• [Exercise description] Return the data below exactly, but only from the line containing "hundredths of magnitude" through the line containing "let metadata_json := match", with both of those lines included.

Task material: Begin

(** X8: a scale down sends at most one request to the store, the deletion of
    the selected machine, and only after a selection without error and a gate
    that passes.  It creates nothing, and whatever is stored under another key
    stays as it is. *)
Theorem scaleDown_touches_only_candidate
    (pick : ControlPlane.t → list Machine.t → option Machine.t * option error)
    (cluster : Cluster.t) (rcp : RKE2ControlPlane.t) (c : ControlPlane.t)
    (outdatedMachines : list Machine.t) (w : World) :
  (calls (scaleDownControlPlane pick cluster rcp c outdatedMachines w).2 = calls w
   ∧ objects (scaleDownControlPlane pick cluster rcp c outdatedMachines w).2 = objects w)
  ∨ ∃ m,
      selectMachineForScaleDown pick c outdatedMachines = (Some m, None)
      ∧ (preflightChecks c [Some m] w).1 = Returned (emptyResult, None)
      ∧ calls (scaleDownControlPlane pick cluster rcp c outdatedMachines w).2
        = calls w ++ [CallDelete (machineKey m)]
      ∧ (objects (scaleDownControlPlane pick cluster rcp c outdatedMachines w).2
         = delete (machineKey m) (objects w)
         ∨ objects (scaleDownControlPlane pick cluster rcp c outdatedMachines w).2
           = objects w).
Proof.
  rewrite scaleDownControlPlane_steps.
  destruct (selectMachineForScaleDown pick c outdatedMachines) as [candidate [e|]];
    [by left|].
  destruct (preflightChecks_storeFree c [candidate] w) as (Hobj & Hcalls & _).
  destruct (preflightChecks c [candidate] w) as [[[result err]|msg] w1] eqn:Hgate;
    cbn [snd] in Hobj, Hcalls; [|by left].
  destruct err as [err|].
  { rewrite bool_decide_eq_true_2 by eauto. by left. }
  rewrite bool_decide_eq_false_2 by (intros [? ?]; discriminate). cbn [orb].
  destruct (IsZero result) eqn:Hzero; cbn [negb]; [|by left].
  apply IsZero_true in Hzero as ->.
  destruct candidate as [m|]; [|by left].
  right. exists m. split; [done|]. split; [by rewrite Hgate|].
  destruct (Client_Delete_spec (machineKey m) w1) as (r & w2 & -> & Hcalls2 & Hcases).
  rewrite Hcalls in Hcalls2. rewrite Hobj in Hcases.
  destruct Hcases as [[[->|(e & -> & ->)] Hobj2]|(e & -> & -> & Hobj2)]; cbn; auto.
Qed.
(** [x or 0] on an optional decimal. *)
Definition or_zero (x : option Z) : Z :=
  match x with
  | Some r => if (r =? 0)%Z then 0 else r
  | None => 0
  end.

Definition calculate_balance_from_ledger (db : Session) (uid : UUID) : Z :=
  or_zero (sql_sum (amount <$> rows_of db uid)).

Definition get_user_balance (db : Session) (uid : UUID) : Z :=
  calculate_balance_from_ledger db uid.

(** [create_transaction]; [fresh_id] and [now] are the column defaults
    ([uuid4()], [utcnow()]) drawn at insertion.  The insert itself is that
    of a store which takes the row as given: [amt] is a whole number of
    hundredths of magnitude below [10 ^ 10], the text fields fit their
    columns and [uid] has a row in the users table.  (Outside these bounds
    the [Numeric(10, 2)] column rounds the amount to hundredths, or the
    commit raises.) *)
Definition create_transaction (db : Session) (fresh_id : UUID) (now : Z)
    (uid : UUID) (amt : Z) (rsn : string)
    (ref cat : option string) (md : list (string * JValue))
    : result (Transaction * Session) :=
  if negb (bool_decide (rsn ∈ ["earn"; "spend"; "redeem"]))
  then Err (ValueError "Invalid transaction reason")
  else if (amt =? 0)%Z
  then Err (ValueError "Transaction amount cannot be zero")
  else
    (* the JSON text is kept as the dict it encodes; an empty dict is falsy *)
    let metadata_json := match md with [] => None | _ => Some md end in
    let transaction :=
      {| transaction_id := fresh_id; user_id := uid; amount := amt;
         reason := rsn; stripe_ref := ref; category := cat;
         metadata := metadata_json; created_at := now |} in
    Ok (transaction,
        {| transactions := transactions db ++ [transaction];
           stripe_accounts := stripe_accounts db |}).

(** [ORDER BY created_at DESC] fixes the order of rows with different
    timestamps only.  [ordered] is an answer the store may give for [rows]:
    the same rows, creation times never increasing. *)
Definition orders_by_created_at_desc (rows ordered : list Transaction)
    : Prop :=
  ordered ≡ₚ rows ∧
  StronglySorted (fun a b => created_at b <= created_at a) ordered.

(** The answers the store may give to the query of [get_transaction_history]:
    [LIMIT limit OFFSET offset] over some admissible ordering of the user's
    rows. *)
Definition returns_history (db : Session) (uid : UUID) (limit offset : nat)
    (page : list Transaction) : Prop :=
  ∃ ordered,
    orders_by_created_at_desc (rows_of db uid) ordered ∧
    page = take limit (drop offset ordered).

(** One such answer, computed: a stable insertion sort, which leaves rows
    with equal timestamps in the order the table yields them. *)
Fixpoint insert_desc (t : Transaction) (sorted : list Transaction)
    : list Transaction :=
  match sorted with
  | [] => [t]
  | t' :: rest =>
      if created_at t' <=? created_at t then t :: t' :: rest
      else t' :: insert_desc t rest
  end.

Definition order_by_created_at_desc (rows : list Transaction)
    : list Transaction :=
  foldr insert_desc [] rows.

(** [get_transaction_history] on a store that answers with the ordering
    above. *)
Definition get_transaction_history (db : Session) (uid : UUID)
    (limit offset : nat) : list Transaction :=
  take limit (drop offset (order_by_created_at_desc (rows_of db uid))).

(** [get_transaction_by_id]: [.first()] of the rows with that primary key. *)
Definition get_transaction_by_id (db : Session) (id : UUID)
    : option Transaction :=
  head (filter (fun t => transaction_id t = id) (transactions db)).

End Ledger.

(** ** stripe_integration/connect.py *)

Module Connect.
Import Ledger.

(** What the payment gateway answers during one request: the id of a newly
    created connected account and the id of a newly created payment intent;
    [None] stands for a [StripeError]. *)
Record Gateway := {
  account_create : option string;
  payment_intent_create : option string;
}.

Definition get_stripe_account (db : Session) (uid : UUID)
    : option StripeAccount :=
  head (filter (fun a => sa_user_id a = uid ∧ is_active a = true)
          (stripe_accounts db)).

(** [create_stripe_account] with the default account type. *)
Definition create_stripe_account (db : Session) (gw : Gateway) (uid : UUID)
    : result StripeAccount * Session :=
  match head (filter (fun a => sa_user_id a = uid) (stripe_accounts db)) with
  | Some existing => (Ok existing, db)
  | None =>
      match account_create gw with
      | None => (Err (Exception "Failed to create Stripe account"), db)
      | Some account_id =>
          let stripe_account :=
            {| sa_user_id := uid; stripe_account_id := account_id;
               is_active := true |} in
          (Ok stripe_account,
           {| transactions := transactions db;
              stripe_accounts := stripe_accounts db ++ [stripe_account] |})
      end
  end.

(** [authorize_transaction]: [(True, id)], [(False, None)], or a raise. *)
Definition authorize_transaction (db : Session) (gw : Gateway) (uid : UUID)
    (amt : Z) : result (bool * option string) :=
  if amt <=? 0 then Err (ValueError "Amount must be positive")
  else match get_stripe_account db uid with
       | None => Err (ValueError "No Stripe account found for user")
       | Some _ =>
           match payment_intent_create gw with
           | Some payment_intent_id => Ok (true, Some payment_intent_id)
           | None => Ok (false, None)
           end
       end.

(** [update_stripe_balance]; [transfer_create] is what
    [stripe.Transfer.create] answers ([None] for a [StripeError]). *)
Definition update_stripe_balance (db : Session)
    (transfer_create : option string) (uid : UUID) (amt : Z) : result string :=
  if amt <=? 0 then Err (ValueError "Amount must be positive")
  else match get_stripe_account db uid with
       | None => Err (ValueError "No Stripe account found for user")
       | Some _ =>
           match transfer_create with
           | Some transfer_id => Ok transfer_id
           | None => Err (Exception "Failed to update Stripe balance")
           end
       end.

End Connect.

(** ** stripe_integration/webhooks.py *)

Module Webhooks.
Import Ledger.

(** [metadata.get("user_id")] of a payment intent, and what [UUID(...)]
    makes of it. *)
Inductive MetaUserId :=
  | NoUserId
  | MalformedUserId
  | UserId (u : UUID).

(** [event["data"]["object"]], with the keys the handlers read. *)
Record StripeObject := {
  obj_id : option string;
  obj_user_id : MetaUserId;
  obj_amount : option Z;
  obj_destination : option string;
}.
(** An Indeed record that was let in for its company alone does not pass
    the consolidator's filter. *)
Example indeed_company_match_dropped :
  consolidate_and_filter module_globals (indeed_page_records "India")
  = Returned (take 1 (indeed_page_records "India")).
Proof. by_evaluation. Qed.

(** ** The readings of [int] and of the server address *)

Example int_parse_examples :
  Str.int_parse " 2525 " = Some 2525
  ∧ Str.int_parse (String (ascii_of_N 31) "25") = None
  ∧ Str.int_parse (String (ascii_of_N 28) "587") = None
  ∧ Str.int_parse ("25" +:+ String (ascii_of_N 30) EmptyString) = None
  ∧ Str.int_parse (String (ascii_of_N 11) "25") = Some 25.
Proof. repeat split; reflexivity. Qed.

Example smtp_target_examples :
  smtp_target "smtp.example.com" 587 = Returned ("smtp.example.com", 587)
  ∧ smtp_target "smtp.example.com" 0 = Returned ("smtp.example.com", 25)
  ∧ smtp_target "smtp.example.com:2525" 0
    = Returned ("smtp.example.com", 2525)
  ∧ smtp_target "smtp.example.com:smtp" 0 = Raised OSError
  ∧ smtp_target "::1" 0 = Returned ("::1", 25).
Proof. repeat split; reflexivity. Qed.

Task material: End
Task material: Begin

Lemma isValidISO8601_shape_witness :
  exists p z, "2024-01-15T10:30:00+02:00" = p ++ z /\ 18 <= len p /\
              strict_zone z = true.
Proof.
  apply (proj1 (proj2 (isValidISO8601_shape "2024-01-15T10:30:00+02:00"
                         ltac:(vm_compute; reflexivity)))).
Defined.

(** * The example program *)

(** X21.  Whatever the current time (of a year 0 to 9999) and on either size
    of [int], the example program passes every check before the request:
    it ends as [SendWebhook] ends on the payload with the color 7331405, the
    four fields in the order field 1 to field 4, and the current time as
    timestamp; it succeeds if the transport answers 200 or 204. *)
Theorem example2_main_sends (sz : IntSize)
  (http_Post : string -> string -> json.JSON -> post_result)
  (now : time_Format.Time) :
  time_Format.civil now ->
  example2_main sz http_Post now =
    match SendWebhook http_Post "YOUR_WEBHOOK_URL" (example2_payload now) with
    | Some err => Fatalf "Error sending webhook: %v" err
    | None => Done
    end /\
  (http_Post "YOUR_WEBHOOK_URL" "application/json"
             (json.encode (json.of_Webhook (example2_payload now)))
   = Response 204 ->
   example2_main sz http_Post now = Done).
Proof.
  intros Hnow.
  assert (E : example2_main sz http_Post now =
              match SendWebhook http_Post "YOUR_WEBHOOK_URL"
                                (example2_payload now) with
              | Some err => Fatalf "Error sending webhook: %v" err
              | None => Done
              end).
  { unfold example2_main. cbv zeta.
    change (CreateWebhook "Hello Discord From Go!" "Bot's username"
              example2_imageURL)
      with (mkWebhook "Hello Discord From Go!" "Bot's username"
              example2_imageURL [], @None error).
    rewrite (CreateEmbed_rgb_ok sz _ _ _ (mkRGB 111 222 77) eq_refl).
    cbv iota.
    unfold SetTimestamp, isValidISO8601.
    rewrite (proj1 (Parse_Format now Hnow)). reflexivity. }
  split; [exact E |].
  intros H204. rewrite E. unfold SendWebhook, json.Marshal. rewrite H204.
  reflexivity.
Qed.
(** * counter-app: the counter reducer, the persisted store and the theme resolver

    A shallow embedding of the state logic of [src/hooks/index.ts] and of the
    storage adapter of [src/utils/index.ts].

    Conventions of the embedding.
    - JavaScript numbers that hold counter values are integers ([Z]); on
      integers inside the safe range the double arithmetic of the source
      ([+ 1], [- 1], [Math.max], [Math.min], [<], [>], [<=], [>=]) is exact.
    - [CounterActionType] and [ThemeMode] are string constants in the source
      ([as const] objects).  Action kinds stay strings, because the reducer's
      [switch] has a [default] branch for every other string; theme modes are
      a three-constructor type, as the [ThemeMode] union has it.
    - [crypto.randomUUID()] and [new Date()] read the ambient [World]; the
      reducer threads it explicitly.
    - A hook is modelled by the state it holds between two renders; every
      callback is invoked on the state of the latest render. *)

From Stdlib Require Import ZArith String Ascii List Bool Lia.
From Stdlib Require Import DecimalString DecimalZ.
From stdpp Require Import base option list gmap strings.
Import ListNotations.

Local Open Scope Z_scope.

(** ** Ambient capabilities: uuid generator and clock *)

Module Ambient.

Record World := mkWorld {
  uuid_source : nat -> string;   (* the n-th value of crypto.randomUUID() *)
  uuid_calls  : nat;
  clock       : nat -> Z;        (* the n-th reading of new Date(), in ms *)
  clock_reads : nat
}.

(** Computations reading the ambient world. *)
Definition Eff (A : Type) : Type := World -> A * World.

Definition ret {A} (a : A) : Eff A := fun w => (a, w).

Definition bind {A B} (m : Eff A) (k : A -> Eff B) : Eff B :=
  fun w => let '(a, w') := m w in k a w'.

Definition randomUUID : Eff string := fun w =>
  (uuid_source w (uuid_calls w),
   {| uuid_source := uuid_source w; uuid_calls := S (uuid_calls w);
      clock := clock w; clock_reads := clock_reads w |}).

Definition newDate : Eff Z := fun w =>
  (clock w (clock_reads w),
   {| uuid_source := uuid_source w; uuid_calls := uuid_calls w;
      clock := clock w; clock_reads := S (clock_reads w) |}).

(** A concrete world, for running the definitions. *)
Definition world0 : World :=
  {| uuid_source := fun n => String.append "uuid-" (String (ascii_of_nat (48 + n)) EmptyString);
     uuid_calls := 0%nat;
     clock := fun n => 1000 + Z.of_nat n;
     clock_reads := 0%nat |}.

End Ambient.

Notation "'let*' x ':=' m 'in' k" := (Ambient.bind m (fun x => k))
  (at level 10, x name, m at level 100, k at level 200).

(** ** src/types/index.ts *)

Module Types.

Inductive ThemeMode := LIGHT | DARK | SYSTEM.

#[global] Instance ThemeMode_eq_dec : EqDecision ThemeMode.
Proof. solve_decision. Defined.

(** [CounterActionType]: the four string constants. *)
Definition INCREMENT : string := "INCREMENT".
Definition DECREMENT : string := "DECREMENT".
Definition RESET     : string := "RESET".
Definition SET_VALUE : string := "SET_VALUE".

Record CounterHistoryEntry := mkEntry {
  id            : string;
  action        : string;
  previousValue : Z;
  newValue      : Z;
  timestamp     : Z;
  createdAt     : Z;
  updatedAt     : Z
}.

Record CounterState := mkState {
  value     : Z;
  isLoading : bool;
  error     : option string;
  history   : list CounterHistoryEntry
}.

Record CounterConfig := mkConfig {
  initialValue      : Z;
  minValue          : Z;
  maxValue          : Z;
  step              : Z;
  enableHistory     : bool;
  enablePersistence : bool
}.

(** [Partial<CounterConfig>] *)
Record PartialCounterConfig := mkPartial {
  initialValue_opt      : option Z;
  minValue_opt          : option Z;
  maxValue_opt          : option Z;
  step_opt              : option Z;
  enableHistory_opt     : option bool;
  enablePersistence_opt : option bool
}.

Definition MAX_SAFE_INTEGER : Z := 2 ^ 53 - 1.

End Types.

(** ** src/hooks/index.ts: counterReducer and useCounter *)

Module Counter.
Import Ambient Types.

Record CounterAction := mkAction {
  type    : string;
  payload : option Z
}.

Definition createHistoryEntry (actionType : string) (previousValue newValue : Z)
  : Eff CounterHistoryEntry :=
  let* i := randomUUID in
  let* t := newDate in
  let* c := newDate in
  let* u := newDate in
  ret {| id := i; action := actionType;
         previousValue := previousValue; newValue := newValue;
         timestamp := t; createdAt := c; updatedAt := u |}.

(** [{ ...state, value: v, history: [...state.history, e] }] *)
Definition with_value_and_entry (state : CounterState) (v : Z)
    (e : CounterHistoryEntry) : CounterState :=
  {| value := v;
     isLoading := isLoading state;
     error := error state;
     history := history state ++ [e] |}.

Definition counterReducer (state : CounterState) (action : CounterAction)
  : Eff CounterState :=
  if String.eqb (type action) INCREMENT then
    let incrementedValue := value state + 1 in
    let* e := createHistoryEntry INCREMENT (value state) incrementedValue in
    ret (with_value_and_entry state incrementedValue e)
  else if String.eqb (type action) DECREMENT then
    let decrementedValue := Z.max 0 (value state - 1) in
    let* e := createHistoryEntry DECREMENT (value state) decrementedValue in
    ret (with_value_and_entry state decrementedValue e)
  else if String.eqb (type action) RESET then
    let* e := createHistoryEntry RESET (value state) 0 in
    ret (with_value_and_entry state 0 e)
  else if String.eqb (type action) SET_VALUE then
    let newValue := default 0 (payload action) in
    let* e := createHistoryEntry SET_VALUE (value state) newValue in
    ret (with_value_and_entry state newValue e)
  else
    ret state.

Task material: End
Task material: Begin

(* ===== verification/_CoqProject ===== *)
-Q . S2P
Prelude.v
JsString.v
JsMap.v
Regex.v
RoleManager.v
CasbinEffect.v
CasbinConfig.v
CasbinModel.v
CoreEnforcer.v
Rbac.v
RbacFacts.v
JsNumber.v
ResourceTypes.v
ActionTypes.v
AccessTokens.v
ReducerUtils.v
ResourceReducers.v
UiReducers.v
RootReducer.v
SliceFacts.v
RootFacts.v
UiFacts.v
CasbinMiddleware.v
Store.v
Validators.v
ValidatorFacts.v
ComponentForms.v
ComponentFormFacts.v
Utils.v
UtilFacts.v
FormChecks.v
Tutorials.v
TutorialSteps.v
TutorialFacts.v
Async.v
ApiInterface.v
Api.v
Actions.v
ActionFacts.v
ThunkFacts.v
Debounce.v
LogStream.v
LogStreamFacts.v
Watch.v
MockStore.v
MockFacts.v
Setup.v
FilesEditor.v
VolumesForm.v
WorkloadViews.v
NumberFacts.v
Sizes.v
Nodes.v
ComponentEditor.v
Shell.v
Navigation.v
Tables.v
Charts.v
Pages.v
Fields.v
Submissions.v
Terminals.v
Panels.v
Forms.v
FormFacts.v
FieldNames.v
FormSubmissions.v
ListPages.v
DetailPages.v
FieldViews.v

Task material: End

• [Solution to the exercise]
    hundredths of magnitude below [10 ^ 10], the text fields fit their
    columns and [uid] has a row in the users table.  (Outside these bounds
    the [Numeric(10, 2)] column rounds the amount to hundredths, or the
    commit raises.) *)
Definition create_transaction (db : Session) (fresh_id : UUID) (now : Z)
    (uid : UUID) (amt : Z) (rsn : string)
    (ref cat : option string) (md : list (string * JValue))
    : result (Transaction * Session) :=
  if negb (bool_decide (rsn ∈ ["earn"; "spend"; "redeem"]))
  then Err (ValueError "Invalid transaction reason")
  else if (amt =? 0)%Z
  then Err (ValueError "Transaction amount cannot be zero")
  else
    (* the JSON text is kept as the dict it encodes; an empty dict is falsy *)
    let metadata_json := match md with [] => None | _ => Some md end in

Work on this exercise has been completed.